Rep. Tammy Duckworth, an Illinois Democrat and Iraq War veteran, upped the stakes by announcing that she had already written a $1,218 check to the Treasury , representing a whopping 8.4 percent of one month of her congressional salary. Duckworth, I am pretty sure, is not nearly as rich as President Obama or Secretary Hagel, but on $174,000 a year, not counting tax deductible expenses, $1,218 shouldn’t hurt too much (she says she’ll do a check each month).

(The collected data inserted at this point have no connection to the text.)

(** One turn of the loop body, vktriangle_glfw.cpp lines 1025-1087:
    <<
    glfwPollEvents();
    vkWaitForFences(device, 1, &activeFences[activeSyncIdx], VK_TRUE, UINT64_MAX);
    uint32_t imageIndex;
    vkAcquireNextImageKHR(device, swapchain, UINT64_MAX,
        imageAvailableSemaphores[activeSyncIdx], VK_NULL_HANDLE, &imageIndex);
    if (swapImagesFences[imageIndex] != VK_NULL_HANDLE) {
        vkWaitForFences(device, 1, &swapImagesFences[imageIndex], VK_TRUE, UINT64_MAX);
    }
    swapImagesFences[imageIndex] = activeFences[activeSyncIdx];
    ... submitInfo waits on imageAvailableSemaphores[activeSyncIdx], runs
        cmdBuffers[imageIndex], signals renderFinishedSemaphores[activeSyncIdx] ...
    vkResetFences(device, 1, &activeFences[activeSyncIdx]);
    if (vkQueueSubmit(queue, 1, &submitInfo, activeFences[activeSyncIdx]) != VK_SUCCESS) {
        throw std::runtime_error("failed to submit command buffer!");
    }
    ... presentInfo waits on renderFinishedSemaphores[activeSyncIdx] ...
    vkQueuePresentKHR(queue, &presentInfo);
    activeSyncIdx = (activeSyncIdx + 1) % imagesInFlight;
    usleep((int)(0.15 * 1000000));
    >> *)
Definition iteration (st : Loop) : M Loop :=
  let i := activeSyncIdx st in
  host glfwPollEvents ;;;
  native (vkWaitForFences i) ;;;
  acquired <- native (vkAcquireNextImageKHR (imageAvailableSemaphores i)) ;;
  let imageIndex := out acquired in
  entry <- at_ (swapImagesFences st) imageIndex ;;
  match entry with
  | Some f => native (vkWaitForFences f) ;;; ret tt
  | None => ret tt
  end ;;;
  let table := <[imageIndex := Some i]> (swapImagesFences st) in
  native (vkResetFences i) ;;;
  submitted <- native (vkQueueSubmit (imageAvailableSemaphores i) imageIndex
                                     (renderFinishedSemaphores i) i) ;;
  if negb (is_success (result submitted))
  then throw "failed to submit command buffer!"
  else
    native (vkQueuePresentKHR (renderFinishedSemaphores i) imageIndex) ;;;
    let next := ((i + 1) mod imagesInFlight)%nat in
    host (usleep 150000) ;;;
    ret (mkLoop next table).

(** [while (!glfwWindowShouldClose(window)) { ... }]; the fuel bounds
    the number of turns that are looked at. *)
Fixpoint loop (fuel : nat) (st : Loop) : M Loop :=
  match fuel with
  | O => fun w => (Blocked, w)
  | S fuel' =>
      closed <- native glfwWindowShouldClose ;;
      if negb (out closed =? 0)%nat then ret st
      else st' <- iteration st ;; loop fuel' st'
  end.

(** The state in which the loop is entered: [activeSyncIdx = 0], a
    table of VK_NULL_HANDLE for the [images] images of the swapchain,
    fences created signaled, nothing submitted. *)
Definition initial_loop (images : nat) : Loop :=
  mkLoop 0 (replicate images None).

Definition initial_gpu : Gpu := mkGpu (fun _ => true) [].

Definition initial_world (answers : list Answer) : World :=
  mkWorld initial_gpu answers [].

(** The call of an event, without its answer. *)
Inductive Op :=
| NativeOp (c : Call)
| HostOp (h : HostCall).

Definition op_of (e : Event) : Op :=
  match e with
  | Native c _ _ => NativeOp c
  | Host h => HostOp h
  end.

(** The calls of one turn of the loop in slot [i] that acquires image
    [imageIndex] and finds [entry] in the table. *)
Definition turn_ops (i imageIndex : nat) (entry : option Fence) : list Op :=
  [HostOp glfwPollEvents;
   NativeOp (vkWaitForFences i);
   NativeOp (vkAcquireNextImageKHR (imageAvailableSemaphores i))]
  ++ match entry with
     | Some f => [NativeOp (vkWaitForFences f)]
     | None => []
     end
  ++ [NativeOp (vkResetFences i);
      NativeOp (vkQueueSubmit (imageAvailableSemaphores i) imageIndex
                              (renderFinishedSemaphores i) i);
      NativeOp (vkQueuePresentKHR (renderFinishedSemaphores i) imageIndex);
      HostOp (usleep 150000)].

(** The calls of a turn that ends in the throw after the submit. *)
Definition failed_turn_ops (i imageIndex : nat) (entry : option Fence)
  : list Op :=
  [HostOp glfwPollEvents;
   NativeOp (vkWaitForFences i);
   NativeOp (vkAcquireNextImageKHR (imageAvailableSemaphores i))]
  ++ match entry with
     | Some f => [NativeOp (vkWaitForFences f)]
     | None => []
     end
  ++ [NativeOp (vkResetFences i);
      NativeOp (vkQueueSubmit (imageAvailableSemaphores i) imageIndex
                              (renderFinishedSemaphores i) i)].
(** X6.  With Telegram reachable [/status] returns normally after two
    messages to the requester: the notice that data is being fetched and
    then, as HTML, the formatted signal of a fresh evaluation or, when that
    gave none, the plain notice that no signal could be had. *)
Theorem status_answers_twice (env : Env) (msg : message) (w w1 : World)
  (v : option signal_data) :
  (forall now chat text, send_result env now chat text = Ret tt) ->
  get_signal env
    (after 1 [SendMessage (ChatInt (chat_id msg)) "⏳ Получаю данные..."
                None None (Ret tt)] w) = (Ret v, w1) ->
  status env msg w =
    (Ret tt,
     after 1
       [match v with
        | Some s =>
            SendMessage (ChatInt (chat_id msg)) (format_signal_message env s)
              (Some "HTML") None (Ret tt)
        | None =>
            SendMessage (ChatInt (chat_id msg))
              "⚠️ Не удалось получить сигнал. Попробуйте позже."
              None None (Ret tt)
        end] w1).
Proof.
  intros Hsend Hsig.
  unfold status, try_except, status_try, bot_send_message.
  unfold bind at 1. rewrite bot_send_eq, Hsend.
  unfold bind at 1. rewrite Hsig.
  destruct v as [s|]; rewrite bot_send_eq, Hsend; reflexivity.
Qed.

Lemma status_answers_twice_witness :
  status Scenario.calm Scenario.request initial_world =
    (Ret tt,
     after 1
       [SendMessage (ChatInt 1001)
          (format_signal_message Scenario.calm Scenario.up)
          (Some "HTML") None (Ret tt)]
       (snd (get_signal Scenario.calm
               (after 1 [SendMessage (ChatInt 1001) "⏳ Получаю данные..."
                           None None (Ret tt)] initial_world)))).
Proof.
  apply (status_answers_twice Scenario.calm Scenario.request initial_world
           _ (Some Scenario.up)).
  - reflexivity.
  - reflexivity.
Defined.

(** X7.  The only exceptions the [try] of [/status] ever hands to its
    [except] clause are those of its own sends to the requester: whatever
    goes wrong in the evaluation stays inside [get_signal]. *)
Theorem status_catches_only_send_failures (env : Env) (msg : message)
  (w w1 : World) (e : exn) :
  status_try env msg w = (Raise e, w1) ->
  exists prefix text pm,
    trace w1 =
      trace w ++ prefix ++
      [SendMessage (ChatInt (chat_id msg)) text pm None (Raise e)].
Proof.
  intros Htry.
  destruct (status_try_effect env msg w)
    as (r & calls & delta & E & _ & _ & _ & Hlast).
  rewrite E in Htry. injection Htry as -> <-.
  destruct (Hlast e eq_refl) as (prefix & text & pm & ->).
  now exists prefix, text, pm.
Qed.

Lemma status_catches_only_send_failures_witness :
  exists prefix text pm,
    trace (snd (status_try Scenario.telegram_down Scenario.request
                           initial_world)) =
      trace initial_world ++ prefix ++
      [SendMessage (ChatInt (chat_id Scenario.request)) text pm None
         (Raise Scenario.unreachable)].
Proof.
  apply (status_catches_only_send_failures Scenario.telegram_down
           Scenario.request initial_world).
  reflexivity.
Defined.

(** ** More on the loop *)

(** [get_signal] once more, with the directions it can write. *)
Lemma get_signal_range (env : Env) (w : World) :
  exists v calls logs,
    get_signal env w = (Ret v, after calls logs w) /\
    forallb is_log logs = true /\
    forall s, v = Some s -> direction s = BUY \/ direction s = SELL.
Proof.
  unfold get_signal, try_except, get_signal_try, exchange_fetch_ohlcv.
  step_monad.
  destruct (fetch_ohlcv env (clock w) SYMBOL TIMEFRAME 100) as [[|bar bars]|e].
  - eexists _, 1, [_]. repeat split. discriminate.
  - unfold ta_supertrend; step_monad.
    destruct (supertrend env _ _ _ _ _) as [[[|row frame]|]|e].
    + eexists _, 1, [_]. repeat split. discriminate.
    + destruct (nonempty_snoc row frame) as (f1 & r1 & ->).
      destruct (nonempty_snoc bar bars) as (f2 & r2 & ->).
      rewrite !iloc_last_snoc. unfold datetime_now_strftime; step_monad.
      eexists _, 2, [_]. repeat split.
      intros s [= <-]. cbn.
      destruct (PrimFloat.eqb (SUPERTd r1) 1%float); auto.
    + eexists _, 1, [_]. repeat split. discriminate.
    + unfold get_signal_except.
      destruct (exn_cls e); step_monad; eexists _, 1, [_]; repeat split;
        discriminate.
  - unfold get_signal_except.
    destruct (exn_cls e); step_monad; eexists _, 1, [_]; repeat split;
      discriminate.
Qed.

(** What one turn does to the trace and to the bot object. *)
Lemma iteration_effect (env : Env) (w : World) :
  exists w' delta,
    auto_check_iteration env w = (Ret tt, w') /\
    trace w' = trace w ++ delta /\
    is_running (trading_bot w') = is_running (trading_bot w) /\
    length (sends delta) <= 1 /\
    Forall (addressed_to (ChatEnv (CHAT_ID env))) delta /\
    ((trading_bot w' = trading_bot w /\ delivered delta = []) \/
     (exists s,
        signal_changed (trading_bot w) s = true /\
        (direction s = BUY \/ direction s = SELL) /\
        last_signal (trading_bot w') = Some s /\
        delivered delta = [announcement env s])).
Proof.
  destruct (get_signal_range env w) as (v & calls & logs & Hsig & Hlogs & Hdir).
  pose proof (logs_no_sends logs Hlogs) as Hns.
  pose proof (logs_no_delivered logs Hlogs) as Hnd.
  pose proof (logs_addressed (ChatEnv (CHAT_ID env)) logs Hlogs) as Hla.
  set (w1 := after calls logs w) in *.
  destruct v as [s|].
  - destruct (signal_changed (trading_bot w1) s) eqn:Hch.
    + destruct (send_result env (clock w1) (ChatEnv (CHAT_ID env))
                            (announcement env s)) as [[]|e] eqn:Hs.
      * rewrite (iteration_announced env w w1 s Hsig Hch Hs).
        eexists _, (logs ++ [announcement_event env s (Ret tt);
                             Logged INFO _ false; Slept CHECK_INTERVAL]).
        split; [reflexivity |]. split; [cbn; now rewrite <- !app_assoc |].
        split; [reflexivity |]. split; [| split].
        -- rewrite sends_app, Hns. cbn. lia.
        -- apply Forall_app. split; [exact Hla | repeat constructor].
        -- right. exists s. split; [exact Hch |]. split; [now apply Hdir |].
           split; [reflexivity |]. now rewrite delivered_app, Hnd.
      * rewrite (iteration_send_failed env w w1 s e Hsig Hch Hs).
        eexists _, (logs ++ announcement_event env s (Raise e) :: recovery e).
        split; [reflexivity |]. split; [cbn; now rewrite <- !app_assoc |].
        split; [reflexivity |]. split; [| split].
        -- rewrite sends_app, Hns. cbn. lia.
        -- apply Forall_app. split; [exact Hla | repeat constructor].
        -- left. split; [reflexivity |]. now rewrite delivered_app, Hnd.
    + rewrite (iteration_same_direction env w w1 s Hsig Hch).
      eexists _, (logs ++ [Slept CHECK_INTERVAL]).
      split; [reflexivity |]. split; [cbn; now rewrite <- !app_assoc |].
      split; [reflexivity |]. split; [| split].
      * rewrite sends_app, Hns. cbn. lia.
      * apply Forall_app. split; [exact Hla | repeat constructor].
      * left. split; [reflexivity |]. now rewrite delivered_app, Hnd.
  - rewrite (iteration_no_signal env w w1 Hsig).
    eexists _, (logs ++ [Slept CHECK_INTERVAL]).
    split; [reflexivity |]. split; [cbn; now rewrite <- !app_assoc |].
    split; [reflexivity |]. split; [| split].
    + rewrite sends_app, Hns. cbn. lia.
    + apply Forall_app. split; [exact Hla | repeat constructor].
    + left. split; [reflexivity |]. now rewrite delivered_app, Hnd.
Qed.
(** Two threads that run [-t 3 -i 1] against a clock whose [n]-th reading
    is [n] seconds, and a process made of them. *)
Definition sample_thread (connection_id : Z) (format : string) : session :=
  mkSession
    (mkParams "127.0.0.1" 8088 None (Some 3) format (Some 1) connection_id
              "127.0.0.1" (50000 + connection_id) 0)
    (mkVars 0 0 0) (fun n => inject_Z (Z.of_nat n)) 1 [] true.

Definition sample_process : process :=
  mkProcess 0 [sample_thread 1 "KB"; sample_thread 2 "MB"].

End Threads.

(** ** [main] *)

Module Main.

(** The namespace [parser.parse_args()] returns (lines 44-57). *)
Record args := mkArgs {
  server : bool;
  bind : string;
  port : Z;
  format : string;
  num : option Z;
  client : bool;
  serverip : string;
  time : option Z;
  interval : option Z;
  connections : Z
}.

(** What a run of [main] amounts to: the lines [main] itself prints, the
    server it starts, the client sessions it submits with what became of
    each, and how [main] ends. *)
Record run := mkRun {
  printed : list string;
  serving : option (string * Z * string);
  sessions : list (option (outcome unit * Client.world));
  status : outcome unit
}.

(** [range(n)] *)
Definition range (n : Z) : list Z := map Z.of_nat (seq 0 (Z.to_nat n)).

Definition finished (r : option (outcome unit * Client.world)) : bool :=
  match r with
  | Some (Returned _, _) | Some (Raised _, _) => true
  | _ => false
  end.

Fixpoint first_raised (rs : list (option (outcome unit * Client.world)))
  : outcome unit :=
  match rs with
  | [] => Returned tt
  | Some (Raised e, _) :: _ => Raised e
  | _ :: rs' => first_raised rs'
  end.

(** Lines 80-81 and the end of the [with] block: [future.result()] on
    every future in turn re-raises the first session's exception, after the
    executor has waited for all sessions. *)
Definition wait_all (rs : list (option (outcome unit * Client.world)))
  : outcome unit :=
  if forallb finished rs then first_raised rs else Blocked.

(** [main()], lines 59-81, on parsed arguments.  [env id] is the network
    and the world session [id] runs in.  [server] (lines 131-141) accepts
    connections for ever, so [main] does not return in server mode (a
    failing [bind] is not modelled). *)
Definition main (fuel : nat) (env : Z -> Client.net * Client.world)
    (a : args) : run :=
  if negb (server a) && negb (client a) then
    mkRun ["Error: you must run either in server or client mode."%string]
          None [] (Returned tt)
  else if server a then
    mkRun [] (Some (bind a, port a, format a)) [] Blocked
  else if client a then
    match
      (match num a, time a with
       | None, None => Some (Some 25)
       | Some _, Some _ => None
       | _, _ => Some (time a)
       end)
    with
    | None =>
        mkRun ["Error: you cannot use both --num and --time at the same time."%string]
              None [] (Returned tt)
    | Some time' =>
        let futures :=
          map (fun i =>
                 Client.client fuel (fst (env (i + 1))) (serverip a) (port a)
                   (num a) time' (format a) (interval a) (i + 1)
                   (snd (env (i + 1))))
              (range (connections a)) in
        mkRun [] None futures (wait_all futures)
    end
  else mkRun [] None [] (Returned tt).

(** The status the interpreter exits with once [main()] is over (lines
    258-259): 0 after a normal return, 1 after an uncaught exception; a run
    that never ends has none. *)
Definition exit_status (r : run) : option Z :=
  match status r with
  | Returned _ => Some 0
  | Raised _ => Some 1
  | Blocked => None
  end.

(** A connection is attempted exactly when a session performs [Connect]. *)
Definition attempts_connection (r : run) : bool :=
  existsb (fun s => match s with
                    | Some (_, w) =>
                        existsb (fun e => match e with
                                          | Client.Connect _ _ => true
                                          | _ => false
                                          end) (Client.trace w)
                    | None => true
                    end) (sessions r).

End Main.

(** ** Sample inputs *)

Module Samples.
Import Client.

(** A clock whose [n]-th reading is [n] seconds. *)
Definition steady_clock (n : nat) : Q := inject_Z (Z.of_nat n).

(** A clock read so rarely that eight seconds pass between two readings,
    as across the [time.sleep(6)] of the epilogue. *)
Definition slow_clock (n : nat) : Q := inject_Z (8 * Z.of_nat n).

(** A clock that read 0 at the start of the session and is next read 2.5
    seconds later, then advances by a millisecond per reading. *)
Definition late_clock (n : nat) : Q :=
  match n with
  | O => 0
  | S _ => (5 # 2) + inject_Z (Z.of_nat n) / 1000
  end.

(** A session world just after [start_time = time.time()] read 0. *)
Definition world0 : world := mkWorld steady_clock 1 [] 0.

(** The locals at line 209. *)
Definition vars0 : vars := mkVars 0 0 0.

(** [-n <n>B -f <format>], [-n 2500B], [-t 3] and [-t 3 -i 1 -f <format>]
    on the loopback interface, started at time 0. *)
Definition sending (n : Z) (format : string) : params :=
  mkParams "127.0.0.1" 8088 (Some n) None format None 1 "127.0.0.1" 50000 0.

Definition by_bytes : params := sending 2500 "MB".

Definition by_time : params :=
  mkParams "127.0.0.1" 8088 None (Some 3) "MB" None 1 "127.0.0.1" 50000 0.

Definition by_time_reporting (format : string) : params :=
  mkParams "127.0.0.1" 8088 None (Some 3) format (Some 1) 1 "127.0.0.1" 50000 0.

(** Peers: one that acknowledges, one that closes instead, one that
    answers something else, one that never answers. *)
Definition acking : net := mkNet true ("127.0.0.1", 50000) (Some ACK_BYE).
Definition closing : net := mkNet true ("127.0.0.1", 50000) (Some []).
Definition garbling : net := mkNet true ("127.0.0.1", 50000) (Some [x4e; x41; x4b]).
Definition silent : net := mkNet true ("127.0.0.1", 50000) None.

Give back your salaries, fine, whatever. Every politician in Washington should feel free to one-up one another in terms of salary-refusing, until none of them are paid anything, which should please most Americans. (Though maybe all that money members of the administration are giving back should just be donated to members of Congress who might be inclined to vote to lift the sequestration.) If they want to do that, that is their prerogative. But it really straddles the line between silly and offensive grandstanding. Given that this entire package of cuts was essentially a game of Russian Roulette in which the Washington political class pointed the pistol at most of the rest of the country and then decided to see what would happen if they just decided to pull the trigger, this seems like a particularly tone-deaf way of claiming awareness of everyone else’s pain.